Definition acme : Organization := set_o_ID "org" (NewOrganization 0 "boss" "acme" "io.acme").
Definition boss : User := set_u_ID "boss" (NewUser 5 "org" "boss" "The Boss" "boss@acme.io" "").
Definition invitation : UserInvitation := mkInvitation "inv" "ann@acme.io" "welcome" "org" "acme" "boss" None 1000 0.
Definition tables : DB := set_orgs [acme] (set_users [boss] (set_invitations [invitation] empty)).
Definition start : St := mkSt tables 0 0 5 [] [] [].
Definition person (username email roles code : string) (locked : bool) (org : string) : User :=
  mkAccount "" username username email "" "" org None "" "" 0 "" "" "" "" roles "" None false locked true 5 5 "" code ∅.
Definition ann : User := person "ann" "ann@acme.io" "" "welcome" false "".
Definition bob : User := person "bob" "ann@acme.io" "" "welcome" false "".
Definition upstart : User := person "boss" "boss@acme.io" "Admin[]" "" true "other".
Definition guest : User := NewUser 5 "" "guest" "Guest" "guest@web.io" "".
Definition crasher : User := set_u_OrgUnit "acme" guest.
Definition summary (s : St) := map (fun u => (u_Username u, u_OrganizationID u)) (users (db s)).

Lemma fresh_differs k : ulid k ≠ "" /\ ulid k ≠ "org".
Proof. cbn. split; intros E; [done|]. by injection E. Qed.
(** An invited user joins the organization, a second one with the same code is
    refused, and so is one who names the organization. *)
Lemma invited_user_joins : summary (SignupUser None ann start).2 = [("boss", "org"); ("ann", "org")].
Proof. by vm_compute. Qed.
Lemma code_is_used_up : (SignupUser None bob (SignupUser None ann start).2).1 = inr (Refused "invitation-code is not valid, please contact admin of your organization to re-invite you to the organization").
Proof. by vm_compute. Qed.
Lemma naming_is_not_joining : summary (SignupUser None crasher start).2 = [("boss", "org")].
Proof. by vm_compute. Qed.
Lemma stranger_gets_own : exists id, summary (SignupUser None guest start).2 = [("boss", "org"); ("guest", id)] /\ id ≠ "org" /\ id ≠ "".
Proof. eexists. vm_compute. by split. Qed.
(** The session of a user whose earlier sign-up failed names an organization; the
    form does not keep it, and the invitation decides. *)
Import SignupForm.
Definition ann_session : User := person "ann" "" "" "" false "other".
Definition ann_form : Form := mkForm "Ann" "ann@acme.io" "agree" "organization" "" "" "welcome".
Lemma form_joins_by_invitation :
  summary (createUserFromForm None (Some ann_session) ann_form start).2 = [("boss", "org"); ("ann", "org")].
Proof. by vm_compute. Qed.
Lemma signup_needs_an_invitation_witness :
  Forall (fun x => x ∈ users (db start) \/ u_OrganizationID x = "" \/ (forall o, o ∈ orgs (db start) -> o_ID o ≠ u_OrganizationID x) \/
            (f_accountType ann_form = "organization" /\ exists i, open_invitation start "ann@acme.io" "welcome" (u_OrganizationID x) i))
    (users (db (createUserFromForm None (Some ann_session) ann_form start).2)).
Proof.
  apply Forall_forall.
  apply (signup_needs_an_invitation None (Some ann_session) ann_form start (createUserFromForm None (Some ann_session) ann_form start).1); [by vm_compute| | |].
  - unfold unique_codes. vm_compute. apply NoDup_singleton.
  - intros k. apply fresh_differs.
  - intros k o _ ->%list_elem_of_singleton. apply not_eq_sym, fresh_differs.
Defined.
Lemma profile_update_grants_nothing_witness :
  Forall (fun x' => x' ∈ users (db start) \/
    exists x, x ∈ users (db start) /\ rights x' = rights x /\
      (IsAdmin (UserManager.qc_of (Some boss)) = false -> own_row (UserManager.qc_of (Some boss)) x x'))
    (users (db (UserRepo.Update (UserManager.qc_of (Some boss)) upstart start).2)).
Proof.
  apply Forall_forall.
  refine (profile_update_grants_nothing (UserManager.qc_of (Some boss)) upstart start
    (UserRepo.Update (UserManager.qc_of (Some boss)) upstart start).1 _ _).
  by destruct (UserRepo.Update _ _ start).
Defined.
Definition errands : list account_op :=
  [OpInvite invitation; OpAccept "ann@acme.io" "code1"; OpAccept "ann@acme.io" "code1"; OpWait 3; OpInvite invitation; OpAccept "ann@acme.io" "code3";
   OpToken (mkToken "" "ann" "org" "ci" "" true 100 0 "secret"); OpWithdraw "id0"; OpAccept "ann@acme.io" "code1"].
Lemma errands_log : (do_ops errands (initial, [])).2 = ["id2"; "id0"] /\ length (tokens (db (do_ops errands (initial, [])).1)) = 1%nat.
Proof. by vm_compute. Qed.
Lemma itoa_of_nat_inj a b : itoa (Z.of_nat a) = itoa (Z.of_nat b) -> a = b.
Proof. intros E%itoa_inj; lia. Qed.
Lemma invitation_is_accepted_once_witness : NoDup (do_ops errands (initial, [])).2.
Proof. apply invitation_is_accepted_once; intros a b E; apply itoa_of_nat_inj; by injection E. Defined.
Lemma live_tokens_are_bounded_witness :
  let s := (do_ops errands (initial, [])).1 in count (of_user "ann" (time s)) (tokens (db s)) <= 10.
Proof. by apply live_tokens_are_bounded. Defined.
(** The roles of a form are not taken over, nor its lock and organization. *)
Lemma upstart_gets_nothing :
  map (fun u => (u_Username u, u_SerializedRoles u, u_Locked u, u_OrganizationID u)) (users (db (UserRepo.Update (UserManager.qc_of (Some boss)) upstart start).2))
  = [("boss", "", false, "org")].
Proof. by vm_compute. Qed.
(** The owner of a personal organization is made its administrator in the answer
    and not in the table; an invited user is in both. *)
Lemma owner_roles_are_lost :
  (match (SignupUser None guest start).1 with inl (u, _) => u_SerializedRoles u | inr _ => "" end,
   map u_SerializedRoles (users (db (SignupUser None guest start).2)),
   map u_SerializedRoles (users (db (SignupUser None ann start).2))) = ("OrgAdmin[]", [""; ""], [""; "OrgAdmin[]"]).
Proof. by vm_compute. Qed.
(** A sign-up that fails after it was invited has used the invitation. *)
Lemma failed_signup_uses_the_invitation :
  let s := (SignupUser None (person "boss" "ann@acme.io" "" "welcome" false "") start).2 in
  summary s = [("boss", "org")] /\ (SignupUser None ann s).1 = inr (Refused "invitation-code is not valid, please contact admin of your organization to re-invite you to the organization").
Proof. by vm_compute. Qed.
End AccountDemo.
(** The node for a target, and what its execution tells of the parent. *)
Definition child_node (parent : TaskDefinition) (parentState : RequestState) (fromExec : option TaskExec.TaskExecution)
    (code : string) (child : TaskDefinition) : Node :=
  let n := new_node (drawn child) code (State.DotColor code) in
  match fromExec with
  | None => n
  | Some e =>
      match fst (GetNextTask jobDefinition parent (TaskExec.TaskState e) (TaskExec.ExitCode e)) with
      | Some next =>
          set_boldArrow ((TaskExec.TaskState e == parentState) && (Task.TaskType next == Task.TaskType child)) n
      | None =>
          if AlwaysRun child &&
             negb (existsb (fun x => match exec_task (snd x) with Some _ => true | None => false end) (range (OnExitCode child)))
          then set_arrow (if TaskExec.ExitCode e != "" then TaskExec.ExitCode e else TaskExec.TaskState e) (set_boldArrow true n)
          else n
      end
  end.
Definition mark_parent (parent : TaskDefinition) (fromExec : option TaskExec.TaskExecution) (n : Node) : Node :=
  match fromExec with
  | None => n
  | Some e =>
      set_decision (State.DotColor (TaskExec.TaskState e))
        (snd (GetNextTask jobDefinition parent (TaskExec.TaskState e) (TaskExec.ExitCode e))) n
  end.

(** What [addNodes] does before its loop: the node is entered and coloured, its
    task rendered and its forked jobs added; the rendered task is returned. *)
Definition prepare (p : nat) (n : Node) (t : Nodes) : DrawnTask * Nodes :=
  let ty := TaskType n in
  let t := modify p (set_state (getTaskStateStateColor ty)) (enter ty p t) in
  let '(task_, t) :=
    match GetDynamicTask jobDefinition jobExecution ty with
    | Some d => (d, modify p (set_task d) t)
    | None => (task n, t)
    end in
  (task_, add_jobs p task_ (exec_task ty) t).
(** The loop over the exit codes of a task, with the call for a child. *)
Fixpoint add_targets (call : nat -> Nodes -> option Nodes) (p : nat) (parent : TaskDefinition)
    (fromExec : option TaskExec.TaskExecution) (l : list (string * string)) (t : Nodes) : option Nodes :=
  match l with
  | [] => Some t
  | (code, target) :: l =>
      match GetTask jobDefinition target with
      | None => add_targets call p parent fromExec l t
      | Some child =>
          let n := child_node parent (parent_state p t) fromExec code child in
          let t := modify p (mark_parent parent fromExec) t in
          let '(c, t) := alloc n t in
          match call c t with
          | None => None
          | Some t => add_targets call p parent fromExec l (modify p (add_child c) t)
          end
      end
  end.
Fixpoint addNodes (stack : nat) (p : nat) (t : Nodes) : option Nodes :=
  match stack with
  | O => None
  | S stack =>
      match heap t !! p with
      | None => Some t
      | Some n =>
          let '(task_, t) := prepare p n t in
          add_targets (addNodes stack) p (def task_) (exec_task (TaskType n)) (range (OnExitCode (def task_))) t
      end
  end.

(** The node of the first task is the first one. *)
Definition root_node (first : TaskDefinition) : Node :=
  new_node (drawn first) "" (snd (fst (getTaskStateStateColor (Task.TaskType first)))).
Inductive drawing (A : Type) := Drawn (a : A) | Refused (e : job_error) | Overflow.
#[global] Arguments Drawn {A}.
#[global] Arguments Refused {A}.
#[global] Arguments Overflow {A}.
Definition buildTree (stack : nat) : drawing Nodes :=
  match GetFirstTask jobDefinition with
  | inl e => Refused e
  | inr first =>
      let '(p, t) := alloc (root_node first) no_nodes in
      match addNodes stack p t with Some t => Drawn t | None => Overflow end
  end.
End Building.

(** The lines between nodes: each pair of types once, and below a pair that was
    written before nothing more.  A pair is told by [from:to]. *)
Definition toKey (from to : string) : string := from +:+ ":" +:+ to.
Section Writing.
Context {B : Type} (line : Node -> Node -> B -> B).
Fixpoint write_children (call : nat -> gset string * B -> gset string * B) (h : list Node) (n : Node) (l : list nat)
    (w : gset string * B) : gset string * B :=
  match l with
  | [] => w
  | c :: l =>
      match h !! c with
      | None => write_children call h n l w
      | Some child =>
          let key := toKey (TaskType n) (TaskType child) in
          if bool_decide (key ∈ fst w) then write_children call h n l w
          else write_children call h n l (call c ({[key]} ∪ fst w, line n child (snd w)))
      end
  end.
(** The depth of a tree is at most the number of its nodes. *)
Fixpoint write_task (depth : nat) (h : list Node) (p : nat) (w : gset string * B) : gset string * B :=
  match depth with
  | O => w
  | S depth =>
      match h !! p with
      | None => w
      | Some n => write_children (write_task depth h) h n (children n) w
      end
  end.
Definition writeTask (h : list Node) (p : nat) (w : gset string * B) : gset string * B := write_task (S (List.length h)) h p w.
End Writing.
End Tree.
Import Tree.

(** A text with quotes: [%s] pieces between them. *)
Definition dq : string := String (ascii_of_nat 34) EmptyString.
Definition newline : string := String (ascii_of_nat 10) EmptyString.
Definition quoted (s : string) : string := dq +:+ s +:+ dq.

(** The last task that ran, or the last of the definition. *)
Definition last_type (jd : JobDefinition) (je : JobExec.JobExecution) : string :=
  match JobExec.GetLastExecutedTask je with
  | Some t => TaskExec.TaskType t
  | None => match GetLastTask jd with Some t => Task.TaskType t | None => "last" end
  end.
Definition is_terminal (je : option JobExec.JobExecution) : bool :=
  match je with Some je => State.IsTerminal (JobExec.JobState je) | None => false end.
Definition executionStatus (je : option JobExec.JobExecution) : RequestState :=
  match je with Some je => JobExec.JobState je | None => State.PENDING end.
Definition root_type (t : Nodes) : string := match heap t !! 0%nat with Some n => TaskType n | None => "" end.
Definition table_nodes `{RangeOrder} (t : Nodes) : list Node := omap (fun x => heap t !! snd x) (range (table t)).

• **Problem description**:
Each line from the one containing "Definition root_type (t" down to the final line of the listing must appear in the answer exactly as written, and no other line may.

• **Task output**:
Definition root_type (t : Nodes) : string := match heap t !! 0%nat with Some n => TaskType n | None => "" end.
Definition table_nodes `{RangeOrder} (t : Nodes) : list Node := omap (fun x => heap t !! snd x) (range (table t)).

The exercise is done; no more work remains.